Un président entre deux rives

La crise des « gilets jaunes » a aussi, de façon contre-intuitive, consolidé le pouvoir d'Emmanuel Macron, qui a non seulement su conserver, au plus fort de la tempête sociale, un socle de partisans inconditionnels, mais aussi a conquis une partie de l'électorat du centre-droit, rassuré par la figure du Premier ministre, Édouard Philippe. Du coup, l'orientation de la politique d'Emmanuel Macron hésite entre deux centres de gravité : une jambe droite incarnant l'ordre et incitant le pouvoir à accélérer le tempo des réformes (assurance-chômage, retraites) ; et une jambe gauche écolo-sociale, plus à l'écoute des corps intermédiaires et des attentes de la société civile.

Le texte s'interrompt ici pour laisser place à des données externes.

(** [posixpath.normpath] of a path that does not start with ['/']. *)
Definition normpath (p : string) : string :=
  let comps :=
    fold_left (fun acc c =>
                 if String.eqb c "" || String.eqb c "." then acc
                 else if negb (String.eqb c "..")
                         || match acc with [] => true | x :: _ => String.eqb x ".." end
                 then c :: acc
                 else tl acc) (str_split "/" p) [] in
  let r := String.concat "/" (rev comps) in
  if String.eqb r "" then "." else r.

Definition is_dot_name (s : string) : bool :=
  String.eqb s "" || String.eqb s "." || String.eqb s "..".

(** [django.core.files.utils.validate_file_name]; [false] where it raises
    [SuspiciousFileOperation]. *)
Definition validate_file_name (name : string) (allow_relative_path : bool) : bool :=
  if is_dot_name (basename name) then false
  else if allow_relative_path
  then let p := replace_char "\" "/" name in
       negb (starts_with_slash p) && negb (has_dotdot_part p)
  else String.eqb name (basename name).

(** The characters of [\w] (Python [str.isalnum()] or ['_']) among code
    points below 256. *)
Definition is_word_char (c : ascii) : bool :=
  let n := nat_of_ascii c in
  (((48 <=? n) && (n <=? 57)) || ((65 <=? n) && (n <=? 90))
  || ((97 <=? n) && (n <=? 122)) || (n =? 95)
  || (n =? 170) || (n =? 178) || (n =? 179) || (n =? 181) || (n =? 185) || (n =? 186)
  || ((188 <=? n) && (n <=? 190)) || ((192 <=? n) && (n <=? 214))
  || ((216 <=? n) && (n <=? 246)) || (248 <=? n))%nat.

(** [[-\w.]] *)
Definition valid_name_char (c : ascii) : bool :=
  Ascii.eqb c "-" || Ascii.eqb c "." || is_word_char c.

(** [Storage.get_valid_name], i.e. [get_valid_filename]: strip, spaces to
    ['_'], drop every character outside [[-\w.]]; [None] where it raises
    [SuspiciousFileOperation] (nothing, ['.'] or ['..'] is left). *)
Definition get_valid_name (name : string) : option string :=
  let s := replace_char " " "_" (py_strip name) in
  let s := string_of_list_ascii (filter valid_name_char (list_ascii_of_string s)) in
  if is_dot_name s then None else Some s.

(** [file_upload_path(instance, filename)]:
    [os.path.join('uploads', f"{uuid.uuid4()}.{ext}")] with
    [ext = filename.split('.')[-1]]; [name_uuid] is the uuid drawn. *)
Definition file_upload_path (name_uuid : nat) (filename : string) : string :=
  path_join "uploads" (String.append (uuid_hex name_uuid) (String "." (file_ext filename))).

(** [Storage.generate_filename(filename)]; [None] where it raises
    [SuspiciousFileOperation]. *)
Definition storage_generate_filename (filename : string) : option string :=
  let filename := replace_char "\" "/" filename in
  let '(dirname, filename) := path_split filename in
  if has_dotdot_part dirname then None
  else match get_valid_name filename with
       | None => None
       | Some v => Some (normpath (path_join dirname v))
       end.

(** [FileField.generate_filename(instance, filename)] with
    [upload_to=file_upload_path]. *)
Definition field_generate_filename (name_uuid : nat) (filename : string) : option string :=
  let filename := file_upload_path name_uuid filename in
  if validate_file_name filename true then storage_generate_filename filename else None.

Fixpoint take_while {A} (p : A -> bool) (l : list A) : list A :=
  match l with
  | [] => []
  | x :: l' => if p x then x :: take_while p l' else []
  end.

(** [posixpath.splitext] of a name without ['/']: the extension runs from
    the last ['.'] when a character other than ['.'] comes before it.
    (Django 5.1 takes [''.join(PurePath(name).suffixes)] instead; the two
    agree on the names [storage_generate_filename] gives here, which hold at
    most one ['.'].) *)
Definition splitext (p : string) : string * string :=
  let r := rev (list_ascii_of_string p) in
  let ext_r := take_while (fun c => negb (Ascii.eqb c ".")) r in
  let root_r := skipn (S (List.length ext_r)) r in
  if Nat.eqb (List.length ext_r) (List.length r) then (p, "")
  else if existsb (fun c => negb (Ascii.eqb c ".")) root_r
  then (string_of_list_ascii (rev root_r), String "." (string_of_list_ascii (rev ext_r)))
  else (p, "").

(** What [get_available_name] settles on. *)
Inductive AvailableName :=
| KeepName                                  (* the name itself *)
| AlternativeName (dir root ext : string).  (* [dir/root_<7 random characters>ext] *)

(** [Storage.get_available_name(name, max_length=100)] for a name no stored
    file has (its uuid4 part is fresh). A name over 100 characters enters the
    loop once: [get_alternative_name] adds ['_'] and 7 random characters,
    the root is cut by the excess, and [SuspiciousFileOperation] is raised
    ([None]) when nothing of the root is left; the shortened name has 100
    characters and the random part keeps it free, so the loop ends. *)
Definition get_available_name (name : string) : option AvailableName :=
  let name := replace_char "\" "/" name in
  let '(dir_name, file_name) := path_split name in
  if has_dotdot_part dir_name then None
  else if negb (validate_file_name file_name false) then None
  else
    let '(file_root, ext) := splitext file_name in
    if Nat.leb (String.length name) 100 then Some KeepName
    else
      let alt_length :=
        (String.length (path_join dir_name file_root) + 8 + String.length ext)%nat in
      let truncation := (alt_length - 100)%nat in
      let file_root := substring 0 (String.length file_root - truncation) file_root in
      if String.eqb file_root "" then None
      else Some (AlternativeName dir_name file_root ext).

(** The name [FieldFile.save(file.name, file)] (from [FileField.pre_save])
    stores an upload under: [FileField.generate_filename] with
    [file_upload_path], then [default_storage.save(name, content,
    max_length=100)], which validates the name and asks
    [get_available_name]. [None] where one of them raises
    [SuspiciousFileOperation]: nothing has been written then. The locator
    keeps the name draw and the text after ["uploads/<uuid>."] of the
    generated name. *)
Definition upload_location (name_uuid : nat) (filename : string) : option Locator :=
  match field_generate_filename name_uuid filename with
  | None => None
  | Some name =>
      if negb (validate_file_name name true) then None
      else match get_available_name name with
           | None => None
           | Some _ =>
               Some {| loc_uuid := name_uuid;
                       loc_ext := substring 45 (String.length name - 45) name |}
           end
  end.

(** ** The extension of a stored name *)

(** ['/'] and ['\'], the characters [Storage.generate_filename] treats as
    path separators. *)
Definition is_path_sep (c : ascii) : bool := Ascii.eqb c "/" || Ascii.eqb c "\".

(** [str.rstrip()] *)
Definition rstrip (s : string) : string := rev_string (lstrip (rev_string s)).

(** What [get_valid_name] keeps of the text after ["<uuid>."]: trailing
    whitespace stripped, spaces turned into ['_'], characters outside
    [[-\w.]] dropped. *)
Definition cleaned_ext (e : string) : string :=
  string_of_list_ascii
    (filter valid_name_char (list_ascii_of_string (replace_char " " "_" (rstrip e)))).

(** The characters of [str(uuid.uuid4())]. *)
Definition uuid_chars : list ascii := list_ascii_of_string "0123456789abcdef-".


(** DRF [CharField(max_length=m)] with [allow_blank=False] and whitespace
    trimming, as generated for a model [CharField]. *)
Definition char_field_errors (field : string) (max_length : nat) (data : string)
    : list (string * string) :=
  if String.eqb (py_strip data) "" then [(field, "This field may not be blank.")]
  else
    (if Nat.ltb max_length (String.length (py_strip data))
     then [(field, String.append "Ensure this field has no more than "
                      (String.append (nat_to_string max_length) " characters."))] else [])
    ++ (if has_null_char (py_strip data)
        then [(field, "Null characters are not allowed.")] else []).

(** DRF [FileField(max_length=100)] with [allow_empty_file=False], generated
    for the model's [FileField]. *)
Definition file_field_errors (f : UploadedFile) : list (string * string) :=
  if String.eqb (uf_name f) "" then [("file", "No filename could be determined.")]
  else if Z.eqb (uf_size f) 0 then [("file", "The submitted file is empty.")]
  else if Nat.ltb 100 (String.length (uf_name f))
  then [("file", String.append "Ensure this filename has at most 100 characters (it has "
                   (String.append (nat_to_string (String.length (uf_name f))) ")."))]
  else [].

(** [serializer.is_valid()] on [{'file', 'original_filename', 'file_type', 'size'}]. *)
Definition serializer_errors (f : UploadedFile) : list (string * string) :=
  file_field_errors f
  ++ char_field_errors "original_filename" 255 (uf_name f)
  ++ char_field_errors "file_type" 100 (uf_content_type f)
  ++ (if Z.ltb 9223372036854775807 (uf_size f)
      then [("size", "Ensure this value is less than or equal to 9223372036854775807.")]
      else []).

Section Dedup.

(** [hashlib.sha256()]: an incremental hasher, [update] and [hexdigest]. *)
Variable HashState : Type.
Variable sha256_init : HashState.
Variable sha256_update : HashState -> list Byte.byte -> HashState.
Variable hexdigest : HashState -> string.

Obligé de faire de la godille pour tenir l'équilibre entre ces deux axes, Emmanuel Macron entame sa troisième rentrée sociale sur un risque de malentendu. D'un côté, il en fait des tonnes pour donner des gages aux écologistes, sans doute avec sincérité sur l'Amazonie, mais sans grande efficacité ; de l'autre, il louvoie sur les réformes en semblant céder du terrain aux syndicats sur l'âge de départ à la retraite. S'il est prudent sur ces deux sujets, c'est que le chef de l'État sait très bien, comme le disait le Cardinal de Retz, qu'on ne sort de l'ambiguïté qu'à son propre détriment. Sur l'urgence climatique, Emmanuel Macron sait fort bien qu'il n'y a pas de solution sans rétablir une taxe carbone, mais que si elle est possible sur les billets d'avion, la crise des « gilets jaunes » ne permet pas de l'augmenter à nouveau sur les transports terrestres. Du moins tant qu'aucune solution ne sera apportée aux précaires de la mobilité que sont les habitants des zones périphériques et de la ruralité.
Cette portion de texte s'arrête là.